Include mocutsvd.h in your program (C or C++ code) and compile mocutsvd.c among your sources.

Example Code

#include "mocutsvd.h"

....

// Creates (20 x 10)-matrix A
mocut_mat_s* a = mocut_mat_s_create_alloc( 20, 10 );

// Fills matrix A with data ...
for( size_t i = 0; i < a->rows; i++ )
	for( size_t j = 0; j < a->cols; j++ )
		mocut_mat_s_set( a, i, j, /* your value at position [i][j] */  );

mocut_mat_s* u = mocut_mat_s_create(); // Matrix U*
mocut_mat_s* v = mocut_mat_s_create(); // Matrix V*

// SVD: A -> U*, Σ, V*
mocut_svd( a, u, v );
// Computing U* or V* is optional: Pass NULL where not needed.

// At this point: 
//  - 'a' represents Σ.
//     - The diagonal elements are non-negative singular values sorted in descending order.
//  - 'u', 'v', represent the matrices U*, V*:
//       - U*: (10 x 20); its row vectors represent the left singular vectors
//       - V*: (10 x 10); its row vectors represent the right singular vectors

// You can access any matrix element via mocut_mat_s_get or mocut_mat_s_ptr

....
    
// memory cleanup
mocut_mat_s_discard( a );
mocut_mat_s_discard( u );
mocut_mat_s_discard( v );

For more details: See example.c

For a comprehensive performance test: See test.c

Build

  • Compile with gcc and flags below or use compatible flags of your preferred compiler-tool-chain.

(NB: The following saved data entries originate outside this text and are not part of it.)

Definition canon (n : t) : t :=
  {| name := name n; based_on_change_set := canon_opt (based_on_change_set n);
     status := status n |}.

Lemma ChangeSet_roundtrip : roundtrips write_bytes read_bytes good canon.
Proof.
  intros [] rest (? & ?) Hend; simpl in *. eexists.
  unfold write_bytes, read_bytes; simpl. split; [written; reflexivity|]. run_reader.
Qed.

Lemma ChangeSet_canon_bytes : canonical write_bytes good canon.
Proof. unfold write_bytes, canon. same_bytes. Qed.

End node.
End ChangeSetNode.

Module AttributeValueNode.
Section node.
Context `{B : Blake3} {X : Externals}.

Record t := {
  backend_kind : FuncSpecBackendKind.t;
  code_base64 : option (list Byte.byte);
  func_binding_args : Json;
  func_unique_id : list Byte.byte;
  handler : option (list Byte.byte);
  output_stream : option Json;
  parent_path : option AttributeValuePath;
  path : AttributeValuePath;
  response_type : FuncSpecBackendResponseType.t;
  is_proxy : bool;
  sealed_proxy : bool;
  component_specific : bool;
  unprocessed_value : option Json;
  value : option Json;
  implicit_value : option Json;
}.

Definition KEY_BACKEND_KIND_STR : list Byte.byte := str "backend_kind".
Definition KEY_RESPONSE_TYPE_STR : list Byte.byte := str "response_type".
Definition KEY_CODE_STR : list Byte.byte := str "code".
Definition KEY_FUNC_BINDING_ARGS_STR : list Byte.byte := str "func_binding_args".
Definition KEY_FUNC_UNIQUE_ID_STR : list Byte.byte := str "func_unique_id".
Definition KEY_HANDLER_STR : list Byte.byte := str "handler".
Definition KEY_OUTPUT_STREAM_STR : list Byte.byte := str "output_stream".
Definition KEY_PARENT_PATH_STR : list Byte.byte := str "parent_path".
Definition KEY_PATH_STR : list Byte.byte := str "path".
Definition KEY_IS_PROXY_STR : list Byte.byte := str "is_proxy".
Definition KEY_SEALED_PROXY_STR : list Byte.byte := str "sealed_proxy".
Definition KEY_UNPROCESSED_VALUE_STR : list Byte.byte := str "unprocessed_value".
Definition KEY_VALUE_STR : list Byte.byte := str "value".
Definition KEY_COMPONENT_SPECIFIC_STR : list Byte.byte := str "component_specific".
Definition KEY_IMPLICIT_VALUE_STR : list Byte.byte := str "implicit_value".

Definition write_bytes (n : t) : writer :=
  write_key_value_line KEY_BACKEND_KIND_STR (to_string (backend_kind n)) +++
  write_key_value_line KEY_CODE_STR (or_empty (code_base64 n)) +++
  write_encoded KEY_FUNC_BINDING_ARGS_STR (func_binding_args n) +++
  write_key_value_line KEY_FUNC_UNIQUE_ID_STR (func_unique_id n) +++
  write_key_value_line KEY_HANDLER_STR (or_empty (handler n)) +++
  write_encoded_or_empty KEY_OUTPUT_STREAM_STR (output_stream n) +++
  write_encoded_or_empty KEY_PARENT_PATH_STR (parent_path n) +++
  write_encoded KEY_PATH_STR (path n) +++
  write_key_value_line KEY_RESPONSE_TYPE_STR (to_string (response_type n)) +++
  write_key_value_line KEY_IS_PROXY_STR (print_bool (is_proxy n)) +++
  write_key_value_line KEY_SEALED_PROXY_STR (print_bool (sealed_proxy n)) +++
  write_key_value_line KEY_COMPONENT_SPECIFIC_STR (print_bool (component_specific n)) +++
  write_encoded_or_empty KEY_UNPROCESSED_VALUE_STR (unprocessed_value n) +++
  write_encoded_or_empty KEY_VALUE_STR (value n) +++
  write_encoded_opt KEY_IMPLICIT_VALUE_STR (implicit_value n).

Definition read_bytes : reader (option t) :=
  backend_kind ← read_variant KEY_BACKEND_KIND_STR;
  code_base64 ← read_or_none KEY_CODE_STR;
  func_binding_args ← read_decoded JsonError KEY_FUNC_BINDING_ARGS_STR;
  func_unique_id ← read_key_value_line KEY_FUNC_UNIQUE_ID_STR;
  handler ← read_or_none KEY_HANDLER_STR;
  output_stream ← read_decoded_or_none JsonError KEY_OUTPUT_STREAM_STR;
  parent_path ← read_decoded_or_none JsonError KEY_PARENT_PATH_STR;
  path ← read_decoded JsonError KEY_PATH_STR;
  response_type ← read_variant KEY_RESPONSE_TYPE_STR;
  is_proxy ← read_bool KEY_IS_PROXY_STR;
  sealed_proxy ← read_bool KEY_SEALED_PROXY_STR;
  component_specific ← read_bool KEY_COMPONENT_SPECIFIC_STR;
  unprocessed_value ← read_decoded_or_none JsonError KEY_UNPROCESSED_VALUE_STR;
  value ← read_decoded_or_none JsonError KEY_VALUE_STR;
  implicit_value_str ← read_key_value_line_opt KEY_IMPLICIT_VALUE_STR;
  implicit_value ← match implicit_value_str with
                   | Some s => v ← parsed JsonError (decode s); mret (Some v)
                   | None => mret None
                   end;
  mret (Some {| backend_kind := backend_kind; code_base64 := code_base64;
                func_binding_args := func_binding_args; func_unique_id := func_unique_id;
                handler := handler; output_stream := output_stream;
                parent_path := parent_path; path := path; response_type := response_type;
                is_proxy := is_proxy; sealed_proxy := sealed_proxy;
                component_specific := component_specific;
                unprocessed_value := unprocessed_value; value := value;
                implicit_value := implicit_value |}).

Definition good (n : t) : Prop :=
  opt_text (code_base64 n) ∧ codec_ok (func_binding_args n) ∧ text (func_unique_id n) ∧
  opt_text (handler n) ∧ opt_codec_ok (output_stream n) ∧ opt_codec_ok (parent_path n) ∧
  codec_ok (path n) ∧ opt_codec_ok (unprocessed_value n) ∧ opt_codec_ok (value n) ∧
  opt_codec_ok (implicit_value n).

Definition canon (n : t) : t :=
  {| backend_kind := backend_kind n; code_base64 := canon_opt (code_base64 n);
     func_binding_args := func_binding_args n; func_unique_id := func_unique_id n;
     handler := canon_opt (handler n); output_stream := output_stream n;
     parent_path := parent_path n; path := path n; response_type := response_type n;
     is_proxy := is_proxy n; sealed_proxy := sealed_proxy n;
     component_specific := component_specific n;
     unprocessed_value := unprocessed_value n; value := value n;
     implicit_value := implicit_value n |}.

Lemma AttributeValue_roundtrip : roundtrips write_bytes read_bytes good canon.
Proof.
  intros [] rest (? & ? & ? & ? & ? & ? & ? & ? & ? & Hi) Hend; simpl in *.
  destruct implicit_value0 as [iv|]; simpl in Hi; eexists; unfold write_bytes, read_bytes; simpl.
  - unfold write_encoded_opt. split; [written; reflexivity|]. run_reader.
    rewrite (run_parsed _ _ iv); [done|].
    destruct Hi as (s & He & _ & _ & Hd). unfold encoded_text. by rewrite He.
  - unfold write_encoded_opt. split; [written; reflexivity|]. run_reader.
Qed.

Lemma AttributeValue_canon_bytes : canonical write_bytes good canon.
Proof. unfold write_bytes, canon. same_bytes. Qed.

End node.
End AttributeValueNode.

Module AttributeValueChildNode.
Section node.
Context `{B : Blake3}.

Inductive t : Set :=
| AttrFuncInputs.

#[global] Instance eq_dec : EqDecision t.
Proof. solve_decision. Defined.

Definition KEY_KIND_STR : list Byte.byte := str "kind".

(** The kind string, and the name. *)
Definition kind_str (n : t) : list Byte.byte :=
  match n with
  | AttrFuncInputs => str "attr_func_inputs"
  end.

Definition write_bytes (n : t) : writer := write_key_value_line KEY_KIND_STR (kind_str n).

(** An unknown kind is no node, not an error. *)
Definition read_bytes : reader (option t) :=
  kind_str ← read_key_value_line KEY_KIND_STR;
  mret (
    if decide (kind_str = str "attr_func_inputs") then Some AttrFuncInputs
    else None).

Lemma AttributeValueChild_roundtrip : roundtrips write_bytes read_bytes (λ _, True) id.
Proof.
  intros n rest _ _. eexists. unfold write_bytes, read_bytes. split; [written; reflexivity|].
  rewrite run_line by (done || (destruct n; by apply text_short; [|vm_compute; lia])).
  by destruct n.
Qed.

End node.
End AttributeValueChildNode.

Module CategoryNode.
Section node.
Context `{B : Blake3}.

Inductive t : Set :=
| ChangeSets | Funcs | Schemas.

#[global] Instance eq_dec : EqDecision t.
Proof. solve_decision. Defined.

Definition KEY_KIND_STR : list Byte.byte := str "kind".

(** The kind string, and the name. *)
Definition kind_str (n : t) : list Byte.byte :=
  match n with
  | ChangeSets => str "change_sets"
  | Funcs => str "funcs"
  | Schemas => str "schemas"
  end.

Definition write_bytes (n : t) : writer := write_key_value_line KEY_KIND_STR (kind_str n).

(** An unknown kind is no node, not an error. *)
Definition read_bytes : reader (option t) :=
  kind_str ← read_key_value_line KEY_KIND_STR;
  mret (
    if decide (kind_str = str "change_sets") then Some ChangeSets
    else if decide (kind_str = str "funcs") then Some Funcs
    else if decide (kind_str = str "schemas") then Some Schemas
    else None).

Lemma Category_roundtrip : roundtrips write_bytes read_bytes (λ _, True) id.
Proof.
  intros n rest _ _. eexists. unfold write_bytes, read_bytes. split; [written; reflexivity|].
  rewrite run_line by (done || (destruct n; by apply text_short; [|vm_compute; lia])).
  by destruct n.
Qed.

End node.
End CategoryNode.

Module ChangeSetChildNode.
Section node.
Context `{B : Blake3}.

Inductive t : Set :=
| Components | Edges | Funcs | Schemas.

#[global] Instance eq_dec : EqDecision t.
Proof. solve_decision. Defined.

Definition KEY_KIND_STR : list Byte.byte := str "kind".

(** The kind string, and the name. *)
Definition kind_str (n : t) : list Byte.byte :=
  match n with
  | Components => str "components"
  | Edges => str "edges"
  | Funcs => str "funcs"
  | Schemas => str "schemas"
  end.

Definition write_bytes (n : t) : writer := write_key_value_line KEY_KIND_STR (kind_str n).

(** An unknown kind is no node, not an error. *)
Definition read_bytes : reader (option t) :=
  kind_str ← read_key_value_line KEY_KIND_STR;
  mret (
    if decide (kind_str = str "components") then Some Components
    else if decide (kind_str = str "edges") then Some Edges
    else if decide (kind_str = str "funcs") then Some Funcs
    else if decide (kind_str = str "schemas") then Some Schemas
    else None).

Lemma ChangeSetChild_roundtrip : roundtrips write_bytes read_bytes (λ _, True) id.
Proof.
  intros n rest _ _. eexists. unfold write_bytes, read_bytes. split; [written; reflexivity|].
  rewrite run_line by (done || (destruct n; by apply text_short; [|vm_compute; lia])).
  by destruct n.
Qed.

End node.
End ChangeSetChildNode.

Module ComponentChildNode.
Section node.
Context `{B : Blake3}.

Inductive t : Set :=
| Attributes | InputSockets | OutputSockets | Position.

#[global] Instance eq_dec : EqDecision t.
Proof. solve_decision. Defined.

Definition KEY_KIND_STR : list Byte.byte := str "kind".

(** The kind string, and the name. *)
Definition kind_str (n : t) : list Byte.byte :=
  match n with
  | Attributes => str "attributes"
  | InputSockets => str "input_sockets"
  | OutputSockets => str "output_sockets"
  | Position => str "position"
  end.

Definition write_bytes (n : t) : writer := write_key_value_line KEY_KIND_STR (kind_str n).

(** An unknown kind is no node, not an error. *)
Definition read_bytes : reader (option t) :=
  kind_str ← read_key_value_line KEY_KIND_STR;
  mret (
    if decide (kind_str = str "attributes") then Some Attributes
    else if decide (kind_str = str "input_sockets") then Some InputSockets
    else if decide (kind_str = str "output_sockets") then Some OutputSockets
    else if decide (kind_str = str "position") then Some Position
    else None).

Lemma ComponentChild_roundtrip : roundtrips write_bytes read_bytes (λ _, True) id.
Proof.
  intros n rest _ _. eexists. unfold write_bytes, read_bytes. split; [written; reflexivity|].
  rewrite run_line by (done || (destruct n; by apply text_short; [|vm_compute; lia])).
  by destruct n.
Qed.

End node.
End ComponentChildNode.

Module PropChildNode.
Section node.
Context `{B : Blake3}.

Inductive t : Set :=
| AttrFuncInputs | MapKeyFuncs | Props | Validations.

#[global] Instance eq_dec : EqDecision t.
Proof. solve_decision. Defined.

  • Compiler/Linker Flags (gcc):

    • Required: -lm.
    • Recommended for general optimization: -O3
    • Recommended for advanced CPU specific optimization: -march=native.
    • Recommended to unlock outer parallelity: -fopenmp (both: compiler and linker need this flag)
  • Example: bash $ gcc -o mocutsvd_example example.c mocutsvd.c -fopenmp -march=native -O3 -lm

  • There is also a simple makefile.

Quick Test

git clone https://github.com/johsteffens/mocutsvd
cd mocutsvd
make mocutsvd_test

# Runs SVD on a random matrix of specified size; tests accuracy and measures comutation time.
./mocutsvd_test 5000 5000 

Possible output: (Tested on a workstation with 16 HT cores)

M = Randomized matrix of size (5000 x 5000).
Running SVD M -> U*, Σ, V* : (7.37 sec)
Testing Reconstruction: R = U·Σ·V* : (1.00 sec) RMS(R-M)   : 9.49e-15 -> Successful
Testing Orthonormality of U*       : (1.41 sec) RMS(U*·U-I): 1.67e-16 -> Successful
Testing Orthonormality of V*       : (1.42 sec) RMS(V*·V-I): 1.73e-16 -> Successful

test.c is intended for performance testing. It creates a random matrix, decomposes it with a time measurement, reconstructs the original form the decomposed factors and computes the RMS-error of the reconstruction.

Usage: ./mocutsvd_test <rows> <columns> For a list of all options, run ./mocutsvd_test without arguments.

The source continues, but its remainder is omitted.